Nested Plant/Controller Co-Design Using G-Optimal Design and Extremum Seeking: Theoretical Framework and Application to an Airborne Wind Energy System

2017 
Abstract This paper presents a unique nested optimization framework for the co-design of a physical system (plant) and controller, which leverages optimal Design of Experiments (DoE) techniques for the plant optimization and extremum seeking for the control system optimization. At each iteration of the optimization, candidate plant parameters are generated by using G-optimal DoE. Unlike gradient-based approaches, the use of optimal DoE enables efficient global exploration of a plant design space that can contain multiple local optima. For each candidate plant design, the corresponding controller optimization is performed in real time, using extremum seeking. This enables the real-time adjustment of controller parameters during the course of simulations or experiments, thereby expediting the overall optimization process.
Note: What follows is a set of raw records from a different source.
Lemma tally_count_none_labelled col l :
  Forall (fun q => classification q <> None) l -> tally_count col None l = 0%nat.
Proof.
  induction l as [|q l IH]; intro H; [reflexivity|]. inversion H; subst.
  unfold tally_count. cbn [filter]. destruct (classification q); [|congruence].
  rewrite andb_false_r. apply IH. assumption.
Qed.

Lemma analyse_tail_labelled B p0 ps :
  find_line 1 (topLines p0) <> None ->
  Forall (fun q => classification q <> None) (tl (positions (analyse B (p0 :: ps)))).
Proof.
  intro H0. cbn [analyse positions classify_pass opening_pass map book_overlay tl].
  apply book_overlay_loop_labelled.
  apply Forall_map. eapply Forall_impl; [|exact (classify_from_labelled B ps p0 H0)].
  intros q Hq. exact Hq.
Qed.

(** X15: when the first position has an id-1 engine line, the report's
    tallies never gain the NaN-valued key "undefined": for both sides it
    stays missing. *)
Theorem analyse_tally_no_undefined (B : Board) (p0 : EvaluatedPosition)
  (ps : list EvaluatedPosition) (H0 : find_line 1 (topLines p0) <> None) (col : Color) :
  classifications_of (positions (analyse B (p0 :: ps))) col None = Missing.
Proof.
  unfold classifications_of. rewrite tally_loop_iter. cbn [tallies0].
  rewrite (tally_count_none_labelled col _ (analyse_tail_labelled B p0 ps H0)).
  reflexivity.
Qed.

(** X15 witness. *)
Lemma analyse_tally_no_undefined_witness :
  find_line 1 (topLines demo_e4_last) <> None /\
  classifications_of (positions (analyse (board20 true) [demo_e4_last; demo_e4])) white None
    = Missing.
Proof.
  assert (H0 : find_line 1 (topLines demo_e4_last) <> None) by (cbn; discriminate).
  split; [exact H0|].
  exact (analyse_tally_no_undefined (board20 true) demo_e4_last [demo_e4] H0 white).
Defined.

Lemma classify_step_fen_move B last p :
  fen (classify_step B last p) = fen p /\ move (classify_step B last p) = move p.
Proof.
  destruct (make_ctx B last p) as [c|] eqn:Hc.
  - rewrite (classify_step_some B last p c Hc).
    destruct (make_ctx_positions B last p c Hc) as [_ Hp]. cbn. rewrite Hp. auto.
  - rewrite (classify_step_none B last p Hc). auto.
Qed.

Definition fen_move (p : EvaluatedPosition) := (fen p, move p).

Lemma classify_from_fen_move B rest : forall last,
  map fen_move (classify_from B last rest) = map fen_move rest.
Proof.
  induction rest as [|p rest IH]; intro last; [reflexivity|].
  cbn [classify_from map]. rewrite IH. unfold fen_move at 1.
  destruct (classify_step_fen_move B last p) as [-> ->]. reflexivity.
Qed.

Lemma book_overlay_loop_fen_move b ps :
  map fen_move (book_overlay_loop b ps) = map fen_move ps.
Proof.
  revert b. induction ps as [|p ps IH]; intro b; [reflexivity|].
  destruct b; [reflexivity|]. cbn [book_overlay_loop].
  destruct (_ && _); cbn [map]; rewrite ?IH, ?book_overlay_loop_ended; reflexivity.
Qed.

(** X16: analyse returns as many positions as it was given, in the same
    order, with the same FENs and moves. *)
Theorem analyse_keeps_fen_move (B : Board) (ps : list EvaluatedPosition) :
  map fen_move (positions (analyse B ps)) = map fen_move ps.
Proof.
  destruct ps as [|p0 ps]; [reflexivity|].
  cbn [analyse positions classify_pass opening_pass book_overlay map].
  f_equal. rewrite book_overlay_loop_fen_move, map_map.
  rewrite <- (classify_from_fen_move B ps p0). apply map_ext. reflexivity.
Qed.

(** X17: a move whose previous position has no id-1 engine line is skipped:
    the classification loop returns it unchanged; if it carries no EPL, its
    accuracy contribution is then 100 whatever its previous evaluation. *)
Theorem skipped_move_unchanged (B : Board) (last p : EvaluatedPosition)
  (Hl : find_line 1 (topLines last) = None) :
  classify_step B last p = p /\
  (EPL p = None -> moveAccuracy (classify_step B last p) = 100).
Proof.
  rewrite (classify_step_none B last p (make_ctx_none B last p Hl)).
  split; [reflexivity|]. intro He.
  unfold moveAccuracy. rewrite He. cbn [or0]. apply clamp_top.
  replace (0 * 100 * leniencyFactor p) with 0 by ring. lra.
Qed.

(** X17 witness: 1.e4 after a position the engine did not evaluate. *)
Lemma skipped_move_unchanged_witness :
  find_line 1 (topLines (fresh fen_start EmptyString EmptyString [])) = None /\
  moveAccuracy (classify_step (board20 false) (fresh fen_start EmptyString EmptyString [])
                  demo_e4) = 100.
Proof.
  assert (Hl : find_line 1 (topLines (fresh fen_start EmptyString EmptyString [])) = None)
    by reflexivity.
  split; [exact Hl|].
  exact (proj2 (skipped_move_unchanged (board20 false) _ demo_e4 Hl) eq_refl).
Defined.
The co-design process is carried out iteratively, where sub-optimal plant designs are rejected based on a response surface characterization and hypothesis testing. The co-design framework was validated in simulation for a Buoyant Airborne Turbine (BAT). Here, the optimized plant parameters were a reference area scale factor (scales the horizontal and vertical stabilizer areas uniformly) and center of mass location, whereas the optimized control parameter was the pitch angle setpoint. After four complete iterations, the flight performance index improved and the feasible plant design space (i.e., the locus of plant design parameters that could possibly be optimal, based on hypothesis testing) shrunk by 99%.